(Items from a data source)
──────────────────────────────
(** * ppt-generator-streamlit: a shallow embedding of [ppt_generator.py] and [app.py]

    The development follows the two source files.  [Py] holds the part of the
    Python runtime the code relies on (exceptions, [str] methods, the values
    [json.loads] produces, state passing with exceptions); [Pptx] the part of
    python-pptx the generator drives; [PPTGenerator] the class of
    [ppt_generator.py]; [App] the form of [app.py].  What lies outside the
    two files (the chat endpoint, [json.loads], the image host, the clock) is
    a record of answers, [PPTGenerator.env], over which every theorem
    quantifies.  [Main] holds the session handling of [main] in [app.py].
    [Text], [Templated], [Deck], [Samples] and [More] define the notions and
    inputs the statements use; the theorems come last. *)

From Stdlib Require Import ZArith List String Ascii Bool Lia DecimalString.
From Stdlib Require Import Floats.PrimFloat.
Import ListNotations.
Open Scope string_scope.

(* ================================================================= *)
(** ** Python runtime *)

Module Py.

(** *** Exceptions

    The classes are the subclasses of [Exception] that the two files can see:
    the handlers of the source all read [except Exception].  [APIError] stands
    for whatever the chat-completion client raises. *)

Inductive exn_class :=
| ValueError | TypeError | KeyError | IndexError | AttributeError
| JSONDecodeError | OSError | APIError.

Record exn := Exn { exn_cls : exn_class; exn_msg : string }.

Inductive result (A : Type) :=
| Ok (a : A)
| Raise (e : exn).
Arguments Ok {A} a.
Arguments Raise {A} e.

Definition rbind {A B} (r : result A) (k : A -> result B) : result B :=
  match r with
  | Ok a => k a
  | Raise e => Raise e
  end.

Declare Scope py_scope.
Delimit Scope py_scope with py.
Notation "x <- r ;; k" := (rbind r (fun x => k))
  (at level 61, r at next level, right associativity) : py_scope.
Notation "r ;;; k" := (rbind r (fun _ => k))
  (at level 61, right associativity) : py_scope.

(** *** [str]

    A [str] is a [string] whose characters are code points below 256. *)

Definition code (c : ascii) : nat := nat_of_ascii c.

(** [str.isspace] on one character: TAB..CR, FS..US, SPACE, NEL, NBSP. *)
Definition isspace (c : ascii) : bool :=
  (((9 <=? code c) && (code c <=? 13)) || ((28 <=? code c) && (code c <=? 32))
   || (code c =? 133) || (code c =? 160))%nat.

(** [str.lower] on one character: A..Z and the Latin-1 capitals. *)
Definition lower_char (c : ascii) : ascii :=
  if (((65 <=? code c) && (code c <=? 90))
      || ((192 <=? code c) && (code c <=? 222) && negb (code c =? 215)))%nat
  then ascii_of_nat (code c + 32) else c.

Fixpoint lower (s : string) : string :=
  match s with
  | EmptyString => EmptyString
  | String c s' => String (lower_char c) (lower s')
  end.

Fixpoint lstrip (s : string) : string :=
  match s with
  | EmptyString => EmptyString
  | String c s' => if isspace c then lstrip s' else s
  end.

Fixpoint rstrip (s : string) : string :=
  match s with
  | EmptyString => EmptyString
  | String c s' =>
      match rstrip s' with
      | EmptyString => if isspace c then EmptyString else String c EmptyString
      | r => String c r
      end
  end.

(** [s.strip()] *)
Definition strip (s : string) : string := lstrip (rstrip s).

(** [s.startswith(p)] *)
Fixpoint startswith (s p : string) {struct p} : bool :=
  match p, s with
  | EmptyString, _ => true
  | String _ _, EmptyString => false
  | String a p', String b s' => Ascii.eqb a b && startswith s' p'
  end.

Definition len (s : string) : Z := Z.of_nat (String.length s).

Fixpoint find_from (s sub : string) (i : Z) : Z :=
  if startswith s sub then i
  else match s with
       | EmptyString => (-1)%Z
       | String _ s' => find_from s' sub (i + 1)
       end.

(** [s.find(sub)]: the lowest index of [sub] in [s], or -1. *)
Definition find (s sub : string) : Z := find_from s sub 0.

Fixpoint rfind_from (s sub : string) (i : Z) : Z :=
  match s with
  | EmptyString => if startswith s sub then i else (-1)%Z
  | String _ s' =>
      let r := rfind_from s' sub (i + 1) in
      if (r =? -1)%Z then (if startswith s sub then i else (-1)%Z) else r
  end.

(** [s.rfind(sub)]: the highest index of [sub] in [s], or -1. *)
Definition rfind (s sub : string) : Z := rfind_from s sub 0.

(** [sub in s] *)
Definition contains (s sub : string) : bool := negb (find s sub =? -1)%Z.

Fixpoint take (n : nat) (s : string) : string :=
  match n, s with
  | S n', String c s' => String c (take n' s')
  | _, _ => EmptyString
  end.

Fixpoint drop (n : nat) (s : string) : string :=
  match n, s with
  | S n', String _ s' => drop n' s'
  | _, _ => s
  end.

(** A slice bound as Python normalises it: negative bounds count from the
    end, and every bound is clamped to [0, len]. *)
Definition bound (n i : Z) : Z :=
  if (i <? 0)%Z then Z.max (i + n) 0 else Z.min i n.

(** [s[a:b]] *)
Definition slice (s : string) (a b : Z) : string :=
  let a' := bound (len s) a in
  let b' := bound (len s) b in
  take (Z.to_nat (b' - a')) (drop (Z.to_nat a') s).

(** The pieces of [s] between the occurrences of a non-empty [sep], scanning
    from the left; every round consumes at least one character, so
    [S (length s)] rounds are enough. *)
Fixpoint split_rounds (n : nat) (s sep : string) : list string :=
  match n with
  | O => [s]
  | S n' =>
      let i := find s sep in
      if (i =? -1)%Z then [s]
      else take (Z.to_nat i) s
           :: split_rounds n' (drop (Z.to_nat i + String.length sep) s) sep
  end.

Definition pieces (s sep : string) : list string :=
  split_rounds (S (String.length s)) s sep.

(** [s.split(sep)] *)
Definition split (s sep : string) : result (list string) :=
  match sep with
  | EmptyString => Raise (Exn ValueError "empty separator")
  | _ => Ok (pieces s sep)
  end.

(** [sep.join(l)] *)
Fixpoint join (sep : string) (l : list string) : string :=
  match l with
  | [] => EmptyString
  | [x] => x
  | x :: l' => x ++ sep ++ join sep l'
  end.

(** [s.replace(old, new)] for a non-empty [old]; with an empty [old] Python
    puts [new] around every character. *)
Fixpoint around (new s : string) : string :=
  match s with
  | EmptyString => new
  | String c s' => new ++ String c (around new s')
  end.

Definition replace (s old new : string) : string :=
  match old with
  | EmptyString => around new s
  | _ => join new (pieces s old)
  end.

(** [l[i]] for [i >= 0]; negative indices count from the end. *)
Definition index {A} (l : list A) (i : Z) : result A :=
  let n := Z.of_nat (List.length l) in
  let j := if (i <? 0)%Z then (i + n)%Z else i in
  if (j <? 0)%Z then Raise (Exn IndexError "list index out of range")
  else match nth_error l (Z.to_nat j) with
       | Some a => Ok a
       | None => Raise (Exn IndexError "list index out of range")
       end.

(** [str(n)] for an [int] *)
Definition str_of_int (n : Z) : string := NilZero.string_of_int (Z.to_int n).

(** *** Values

    What [json.loads] can return, and what the fallback builds by hand: a
    [dict] keeps its items in insertion order, and a key is bound to the
    first item that carries it. *)

#[warnings="-register-all"]
Inductive value :=
| VNone
| VBool (b : bool)
| VInt (n : Z)
| VFloat (x : float)
| VStr (s : string)
| VList (l : list value)
| VDict (d : list (string * value)).

Definition dict := list (string * value).

Fixpoint lookup {A} (d : list (string * A)) (k : string) : option A :=
  match d with
  | [] => None
  | (k', v) :: d' => if String.eqb k' k then Some v else lookup d' k
  end.
(** ** C6 *)

(** C6, witness: five calls of [push_back] on a default-constructed
    container with [StaticCapacity = 4]. *)
Lemma push_back_all_capacity_witness :
  exact_size 5
  /\ exists s',
       push_back_all 0 4 [1; 2; 3; 4; 5] (VLVector_default 0 4 0%nat demo_memory)
       = Ok tt s'
       /\ elements s' = [1; 2; 3; 4; 5]
       /\ 5 <= _capacity (fst s')
       /\ heap_mode s' = true.
Proof.
  split; [unfold exact_size, Dbl.DBL_MANT_DIG; lia|].
  destruct (push_back_all_capacity 0 4 capacity_4_range 0%nat demo_memory [1; 2; 3; 4; 5])
    as (s' & Hrun & Hel & _ & _ & Hheap);
    [unfold exact_size, Dbl.DBL_MANT_DIG; cbn; lia|].
  destruct Hheap as (Hc & Hh & _); [cbn; lia|].
  exists s'. repeat split; assumption.
Defined.

(** ** C4 *)

(** The container at address [0] holding [10; 20], and an array of three
    [int] that holds [1; 2; 3]. *)
Definition demo_inline_and_array : state (T := Z) :=
  (fst demo_inline,
   Mem (<[StaticMem 1 := [1; 2; 3]]> (<[StaticMem 0 := [10; 20; 0; 0]]> ∅)) 0%nat).

(** C4, witness: inserting the array [1; 2; 3] before [begin()] of the
    container holding [10; 20] gives [1; 2; 3; 10; 20], and the iterator
    returned points to the [1]. *)
Lemma insert_range_correct_witness :
  wf 4 0%nat demo_inline_and_array = true
  /\ range_values (pointer_range (Ptr (StaticMem 1) 0) (Ptr (StaticMem 1) 3))
       (snd demo_inline_and_array) = Some [1; 2; 3]
  /\ exists s',
       insert 0 4 (Ptr (StaticMem 0) 0)
         (pointer_range (Ptr (StaticMem 1) 0) (Ptr (StaticMem 1) 3))
         demo_inline_and_array
       = Ok (_data (fst s') +ₚ 0) s'
       /\ elements s' = [1; 2; 3; 10; 20]
       /\ load (snd s') (_data (fst s') +ₚ 0) = Some 1.
Proof.
  split; [reflexivity|]. split; [reflexivity|].
  destruct (insert_range_correct 0 4 capacity_4_range 0%nat
              (fst demo_inline_and_array) (snd demo_inline_and_array) 0
              (pointer_range (Ptr (StaticMem 1) 0) (Ptr (StaticMem 1) 3))
              [1; 2; 3] eq_refl)
    as (s' & Hrun & _ & Hel & Hload & _);
    [vm_compute; lia | reflexivity | reflexivity
    | unfold exact_size, Dbl.DBL_MANT_DIG; cbn; lia |].
  exists s'. repeat split; [exact Hrun | exact Hel | now apply Hload].
Defined.

(** C4, counterexample to the claim as stated, which is for every source
    range: [v.insert(v.begin(), v.begin() + 1, v.begin() + 2)] on the
    container [v] holding [10; 20].  The range holds [20]; [_pushAt] moves
    the elements one place up before it copies the range, which then holds
    the [10] that was moved there: the container holds [10; 10; 20] and not
    [20; 10; 20]. *)
Lemma insert_from_own_elements :
  wf 4 0%nat demo_inline = true
  /\ ~ insert_as_specified 0 4 demo_inline 0
        (pointer_range (Ptr (StaticMem 0) 1) (Ptr (StaticMem 0) 2)).
Proof.
  split; [reflexivity|].
  intros Hspec. destruct (Hspec [20] eq_refl) as ([v' m'] & Hrun & Hel).
  vm_compute in Hrun. inversion Hrun; subst v' m'.
  vm_compute in Hel. discriminate.
Qed.

Example insert_from_own_elements_values :
  range_values (pointer_range (Ptr (StaticMem 0) 1) (Ptr (StaticMem 0) 2))
    (snd demo_inline) = Some [20]
  /\ exists s',
       insert 0 4 (Ptr (StaticMem 0) 0)
         (pointer_range (Ptr (StaticMem 0) 1) (Ptr (StaticMem 0) 2)) demo_inline
       = Ok (Ptr (StaticMem 0) 0) s'
       /\ elements s' = [10; 10; 20].
Proof.
  split; [reflexivity|]. eexists. split; vm_compute; reflexivity.
Qed.

(** The same for a range that can be read only once: [insert] of the three
    values [1 2 3] of a stream, through [std::istream_iterator], into the
    container holding [10; 20].  [std::distance] reads the stream to its
    end, [std::copy] then finds only the value that [first] holds, and
    [_size] grows by three: the container holds [1; 0; 0; 10; 20]. *)
Example insert_from_stream :
  ~ insert_as_specified 0 4 demo_inline 0 (istream_range [1; 2; 3])
  /\ exists s',
       insert 0 4 (Ptr (StaticMem 0) 0) (istream_range [1; 2; 3]) demo_inline
       = Ok (Ptr (HeapMem 0) 0) s'
       /\ elements s' = [1; 0; 0; 10; 20].
Proof.
  split.
  - intros Hspec. destruct (Hspec [1; 2; 3] eq_refl) as ([v' m'] & Hrun & Hel).
    vm_compute in Hrun. inversion Hrun; subst v' m'.
    vm_compute in Hel. discriminate.
  - eexists. split; vm_compute; reflexivity.
Qed.

(** ** C1: copy assignment to a container in heap mode *)

(** Two containers in one memory: [a] at address [0] holds [1] to [5] in a
    heap array, [b] at address [1] holds [7] in its array member. *)
Definition demo_two : memory (T := Z) :=
  Mem (<[StaticMem 1 := [7; 0; 0; 0]]>
         (<[HeapMem 0 := [1; 2; 3; 4; 5; 0; 0]]>
            (<[StaticMem 0 := [1; 2; 3; 4]]> ∅))) 1%nat.

Definition demo_a : VLVector :=
  {| _data := Ptr (HeapMem 0) 0; _size := 5; _capacity := 7 |}.

Definition demo_b : VLVector :=
  {| _data := Ptr (StaticMem 1) 0; _size := 1; _capacity := 4 |}.

(** [b] after [clear()]. *)
Definition demo_b_empty : VLVector :=
  {| _data := Ptr (StaticMem 1) 0; _size := 0; _capacity := 4 |}.

(** C1, witness: [a = b] with [b] holding [7] has no defined behaviour;
    with [b] empty it returns and leaves [a] broken. *)
Lemma operator_assign_heap_from_inline_witness :
  wf 4 0%nat (demo_a, demo_two) = true
  /\ wf 4 1%nat (demo_b, demo_two) = true
  /\ wf 4 1%nat (demo_b_empty, demo_two) = true
  /\ operator_assign 0 4 0%nat 1%nat demo_b (demo_a, demo_two) = Undefined
  /\ (exists s',
        operator_assign 0 4 0%nat 1%nat demo_b_empty (demo_a, demo_two) = Ok tt s'
        /\ _size (fst s') = 0
        /\ _capacity (fst s') = 4
        /\ _data (fst s') = Ptr (HeapMem 0) 0
        /\ blocks (snd s') !! HeapMem 0 = None
        /\ inline_mode 0%nat s' = false
        /\ wf 4 0%nat s' = false).
Proof.
  split; [reflexivity|]. split; [reflexivity|]. split; [reflexivity|]. split.
  - apply (operator_assign_heap_from_inline 0 4 capacity_4_range 0%nat demo_a demo_two
             1%nat demo_b eq_refl eq_refl);
      [discriminate | reflexivity | reflexivity].
  - apply (operator_assign_heap_from_inline 0 4 capacity_4_range 0%nat demo_a demo_two
             1%nat demo_b_empty eq_refl eq_refl);
      [discriminate | reflexivity | reflexivity].
Defined.
(** The effect of one operation on the world. *)
Definition exec {X : Type} (o : op X) (w : world) : X * world :=
  match o in op X return X * world with
  | Sleep secs => (tt, record (EvSleep secs) w)
  | GTTS text language =>
      let w' := called (record (EvGTTS text language) w) in
      match result_of (backend w (calls w)) with
      | Succeeds _ => (inr {| tts_text := text; tts_lang := language |}, w')
      | Fails e _ => (inl e, w')
      end
  | Save None path =>
      (inl (AttributeError "'NoneType' object has no attribute 'save'"),
       record (EvSave None path) w)
  | Save (Some t) path =>
      let w' := called (record (EvSave (Some t) path) w) in
      match result_of (backend w (calls w)) with
      | Succeeds audio => (inr tt, with_fs (<[path := audio]> (fs w)) w')
      | Fails e (Some partial) =>
          (inl e, with_fs (<[path := partial]> (fs w)) w')
      | Fails e None => (inl e, w')
      end
  | OpenWb path =>
      (tt, with_fs (<[path := []]> (fs w)) (record (EvOpenWb path) w))
  | ReadAll path =>
      let w' := record (EvRead path) w in
      match fs w !! path with
      | Some data =>
          if unreadable w path
          then (inl (PermissionError path), w')
          else (inr data, w')
      | None => (inl (FileNotFoundError path), w')
      end
  | Write path data =>
      let w' := record (EvWrite path data) w in
      match fs w !! path with
      | Some old => (tt, with_fs (<[path := old ++ data]> (fs w)) w')
      | None => (tt, w')   (* the open file was unlinked meanwhile *)
      end
  | Remove path =>
      let w' := record (EvRemove path) w in
      match fs w !! path with
      | Some _ => (inr tt, with_fs (delete path (fs w)) w')
      | None => (inl (FileNotFoundError path), w')
      end
  | SetSuccess =>
      (tt, with_result {| success := true; error := error (result w) |} w)
  | SetError msg =>
      (tt, with_result {| success := success (result w); error := Some msg |} w)
  end.
Lemma saves_speech_effects w call c :
  forall oc, saves (speech_effects w call c oc) = saves (after_effects (c_after c) w).
Proof.
  intros oc. unfold speech_effects.
  destruct (is_remote oc); [|destruct (speechSynthesis w)];
    rewrite ?saves_app; cbn; lia.
Qed.

Lemma downloads_speech_effects w call c :
  forall oc, downloads (speech_effects w call c oc)
             = downloads (after_effects (c_after c) w).
Proof.
  intros oc. unfold speech_effects.
  destruct (is_remote oc); [|destruct (speechSynthesis w)];
    rewrite ?downloads_app; cbn; lia.
Qed.

Lemma possible_synth w w' oc :
  speechSynthesis w' = speechSynthesis w -> possible w' oc = possible w oc.
Proof. intros H. destruct oc; cbn; rewrite ?H; reflexivity. Qed.

Lemma answer_intro t w v :
  t <> [] -> is_triage (stateRef w) = false ->
  usable (extractValue t (getFieldOrder w !! currentStepRef w)) = Some v ->
  answer t w = Some v.
Proof.
  intros Ht Htr Hv. unfold answer.
  destruct t; [contradiction|]. cbn [falsy orb]. rewrite Htr. exact Hv.
Qed.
──────────────────────────────
§ Task brief: The lines from the top of the data above down to the line containing "a record of" are to be copied exactly; no other line should appear.

§ The answer:
(** * ppt-generator-streamlit: a shallow embedding of [ppt_generator.py] and [app.py]

    The development follows the two source files.  [Py] holds the part of the
    Python runtime the code relies on (exceptions, [str] methods, the values
    [json.loads] produces, state passing with exceptions); [Pptx] the part of
    python-pptx the generator drives; [PPTGenerator] the class of
    [ppt_generator.py]; [App] the form of [app.py].  What lies outside the
    two files (the chat endpoint, [json.loads], the image host, the clock) is
    a record of answers, [PPTGenerator.env], over which every theorem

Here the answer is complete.